Evaluation of the RWP8 locus associated with powdery mildew resistance in the AA and AO RIL populations was completed. Initially, we identified that the locus contained two clusters of tandemly repeated genes with a high level of homology to the Arabidopsis RPW8 genes. One cluster contained two genes while the other contained three genes. Further investigation, however, led us to believe that the two clusters are haplotypes; Adelie having a single cluster containing three genes (Lus10000834.g, Lus10000835.g, and Lus10000836.g) and Aurore and CDC Bethune having a single cluster with two genes (Lus10009328.g and Lus10009329.g). Different approaches including Oxford Nanopore technology to sequence this region in Adelie and Aurore were completed. The results confirmed the presence of at least one gene from each haplotype in all cultivars. The sequencing results indicated the absence of some key genes in Adelie that may be responsible for its resistance to powdery mildew.

Key Messages:

• Identified accessions and inbred lines with improved resistance to pasmo, fusarium wilt and powdery mildew for use in flax breeding for genetic improvement of disease resistance.

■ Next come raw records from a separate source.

Lemma read_lines_tail (tail : list (list N)) (st : reader.state) :
  Forall (λ line, 2 ≤ length line ∧ length (py_split isspace line) = 2)
         tail →
  ∃ st', foldM (read_line isspace) tail st = Ok st'
         ∧ reader.sentences st' = reader.sentences st
         ∧ reader.labels st' = reader.labels st.
Proof.
  intros Htail.
  apply (foldM_preserve (λ st', reader.sentences st' = reader.sentences st
                              ∧ reader.labels st' = reader.labels st));
    [done|].
  intros line st1 Hin [Hs Hl].
  eapply Forall_forall in Htail as [Hlong Hsplit]; [|done].
  destruct (proj1 (read_line_readable line st1)) as (st2 & E & Hkeep & _).
  { by right. }
  exists st2. split; [done|]. destruct (Hkeep Hlong) as [-> ->]. done.
Qed.

End reader_properties.

(** X12.  Whatever the lines are, the reader either raises [ValueError] or
    ends with a consistent vocabulary: [word_index] and [index_word] are
    inverse to each other, the ids in use are exactly those below [nwords],
    the sentinels keep the ids 0 and 1, and every string of every sentence
    it returns has an id below [nwords]. *)
Theorem reader_vocabulary (isspace : N → bool) (lines : list (list N)) :
  match read_lines isspace lines with
  | Ok st =>
      (∀ c k, reader.word_index st !! c = Some k
              ↔ reader.index_word st !! k = Some c)
      ∧ (∀ k, is_Some (reader.index_word st !! k) ↔ k < reader.nwords st)
      ∧ dict_get (reader.word_index st) start_char = Ok 0
      ∧ dict_get (reader.word_index st) end_char = Ok 1
      ∧ Forall (Forall (λ c, ∃ k, dict_get (reader.word_index st) c = Ok k
                                  ∧ k < reader.nwords st))
               (reader.sentences st)
  | Err e => e = ValueError
  end.
Proof.
  pose proof (read_lines_inv isspace lines) as H.
  destruct (read_lines isspace lines) as [st|e]; [|done].
  destruct H as [Hinv Hdense Hs He Hk _ _ _]. unfold dict_get.
  rewrite Hs, He. split_and!; [done..|].
  eapply Forall_impl; [exact Hk|]. intros s Hs'.
  eapply Forall_impl; [exact Hs'|]. intros c [k Hc]. exists k.
  rewrite Hc. split; [done|]. apply Hdense. exists c. by apply Hinv.
Qed.

(** X13.  The reader returns one sentence and one label list per line
    shorter than two code points.  Each sentence starts with the start
    sentinel and ends with the end sentinel, and its label list has the
    same length and is bracketed by the tag S. *)
Theorem reader_sentences (isspace : N → bool) (lines : list (list N)) :
  match read_lines isspace lines with
  | Ok st =>
      length (reader.sentences st) = length (short_lines lines)
      ∧ Forall2 (λ s l,
           length s = length l
           ∧ (∃ chars, s = start_char :: chars ++ [end_char])
           ∧ (∃ tags, l = ustr_of "S" :: tags ++ [ustr_of "S"]))
         (reader.sentences st) (reader.labels st)
  | Err e => e = ValueError
  end.
Proof.
  pose proof (read_lines_inv isspace lines) as H.
  destruct (read_lines isspace lines) as [st|e] eqn:E; [|done]. split.
  - by rewrite (read_lines_from_count isspace lines _ _ E).
  - apply (inv_shape _ H).
Qed.

(** X14.  The reader raises exactly when some line of two or more code
    points does not split into exactly two fields, and the exception is
    [ValueError]; [train] then stops with it. *)
Theorem reader_ValueError (isspace : N → bool) (fs : dump_outcome)
    (opt : list R → optimizer) (lines : list (list N)) :
  (Forall (readable isspace) lines → ∃ st, read_lines isspace lines = Ok st)
  ∧ (¬ Forall (readable isspace) lines →
       read_lines isspace lines = Err ValueError
       ∧ train_lines isspace fs opt lines = Err ValueError).
Proof.
  destruct (read_lines_from_readable isspace lines reader.init) as [H1 H2].
  split; [exact H1|]. intros Hnot. pose proof (H2 Hnot) as E.
  split; [exact E|]. unfold train_lines, read_lines. by rewrite E.
Qed.

(** X15.  Lines after the last sentence-ending line never reach the
    training data: appending well-formed token lines changes neither the
    sentences nor the label lists the reader returns.  A corpus in which no
    line ends a sentence therefore has no sentence, and [train] raises
    [IndexError] at [sentences[0]]. *)
Theorem trailing_lines_dropped (isspace : N → bool) (fs : dump_outcome)
    (opt : list R → optimizer) (lines tail : list (list N))
    (st : reader.state) :
  read_lines isspace lines = Ok st →
  Forall (λ line, 2 ≤ length line ∧ length (py_split isspace line) = 2)
         tail →
  ∃ st', read_lines isspace (lines ++ tail) = Ok st'
         ∧ reader.sentences st' = reader.sentences st
         ∧ reader.labels st' = reader.labels st
         ∧ (reader.sentences st = [] →
            train_lines isspace fs opt (lines ++ tail) = Err IndexError).
Proof.
  intros Hrun Htail.
  destruct (read_lines_tail isspace tail st Htail) as (st' & E & Hs & Hl).
  assert (read_lines isspace (lines ++ tail) = Ok st') as Hall.
  { unfold read_lines in *. by rewrite foldM_app, Hrun, bind_Ok. }
  exists st'. split_and!; [done..|]. intros Hnil.
  unfold train_lines. rewrite Hall, bind_Ok, Hs, Hnil. done.
Qed.

(** ** From the lines of the corpus to the optimizer *)

Section train_lines_facts.
Variable isspace : N → bool.

Lemma mapM_Ok_map {A B : Type} (f : A → result B) (g : A → B) (l : list A) :
  (∀ a, a ∈ l → f a = Ok (g a)) → mapM f l = Ok (map g l).
Proof.
  induction l as [|a l IH]; intros Hf; [done|]. simpl.
  rewrite (Hf a) by left. rewrite bind_Ok, IH, bind_Ok; [done|].
  intros a' Ha'. apply Hf. by right.
Qed.

Lemma mapM_cases {A B : Type} (f : A → result B) (e : exn) (l : list A) :
  (∀ a, a ∈ l → (∃ b, f a = Ok b) ∨ f a = Err e) →
  (∃ bs, mapM f l = Ok bs) ∨ mapM f l = Err e.
Proof.
  induction l as [|a l IH]; intros Hf; [left; by exists []|]. simpl.
  destruct (Hf a) as [[b ->]| ->]; [by left| |by right]. rewrite bind_Ok.
  destruct IH as [[bs ->]| ->]; [|left; by eexists|by right].
  intros a' Ha'. apply Hf. by right.
Qed.

Lemma mapM_Err_exists {A B : Type} (f : A → result B) (e : exn)
    (l : list A) :
  (∀ a, a ∈ l → (∃ b, f a = Ok b) ∨ f a = Err e) →
  (∃ a, a ∈ l ∧ f a = Err e) → mapM f l = Err e.
Proof.
  induction l as [|a l IH]; intros Hf (a0 & Hin & Ha0).
  { by apply elem_of_nil in Hin. }
  simpl. destruct (Hf a) as [[b E]|E]; [by left| |by rewrite E].
  rewrite E, bind_Ok.
  apply elem_of_cons in Hin as [->|Hin]; [congruence|].
  rewrite IH; [done| |by exists a0]. intros a' Ha'. apply Hf. by right.
Qed.

Lemma tag_index_u_cases (tag : list N) :
  (tag ∈ tag_symbols → ∃ k, tag_index_u tag = Ok k ∧ k < ntags)
  ∧ (tag ∉ tag_symbols → tag_index_u tag = Err KeyError).
Proof.
  unfold tag_index_u, tag_symbols, ntags.
  rewrite !elem_of_cons, elem_of_nil.
  repeat case_decide; split; intros Hsym; try tauto;
    eexists; (split; [done|lia]).
Qed.

Lemma encode_sentences_Ok (st : reader.state) :
  reader_inv st →
  encode_sentences st
  = Ok (map (map (λ c, default 0 (reader.word_index st !! c)))
            (reader.sentences st)).
Proof.
  intros Hinv. unfold encode_sentences. apply mapM_Ok_map. intros s Hs.
  apply mapM_Ok_map. intros c Hc.
  pose proof (proj1 (Forall_forall _ _) (inv_known _ Hinv) s Hs) as Hk.
  destruct (proj1 (Forall_forall _ _) Hk c Hc) as [k E].
  unfold dict_get. by rewrite E.
Qed.

Lemma encode_labels_Ok (st : reader.state) :
  Forall (Forall (λ t, t ∈ tag_symbols)) (reader.labels st) →
  encode_labels st
  = Ok (map (map (λ t, match tag_index_u t with Ok k => k | Err _ => 0 end))
            (reader.labels st)).
Proof.
  intros Hl. unfold encode_labels. apply mapM_Ok_map. intros l Hin.
  apply mapM_Ok_map. intros t Ht.
  pose proof (proj1 (Forall_forall _ _) Hl l Hin) as Hk.
  pose proof (proj1 (Forall_forall _ _) Hk t Ht) as Hsym.
  destruct (proj1 (tag_index_u_cases t) Hsym) as (k & -> & _). done.
Qed.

• Development of an improved QTL-seq pipeline that is user friendly and can be used by researchers globally to identify loci and genes associated with important traits in different populations.
• Developed DNA markers associated with reaction to fusarium wilt and powdery mildew allowing for assisted selection for disease resistance in the breeding program.
• Identified potential gene and genetic mechanism leading to resistance to powdery mildew in flax.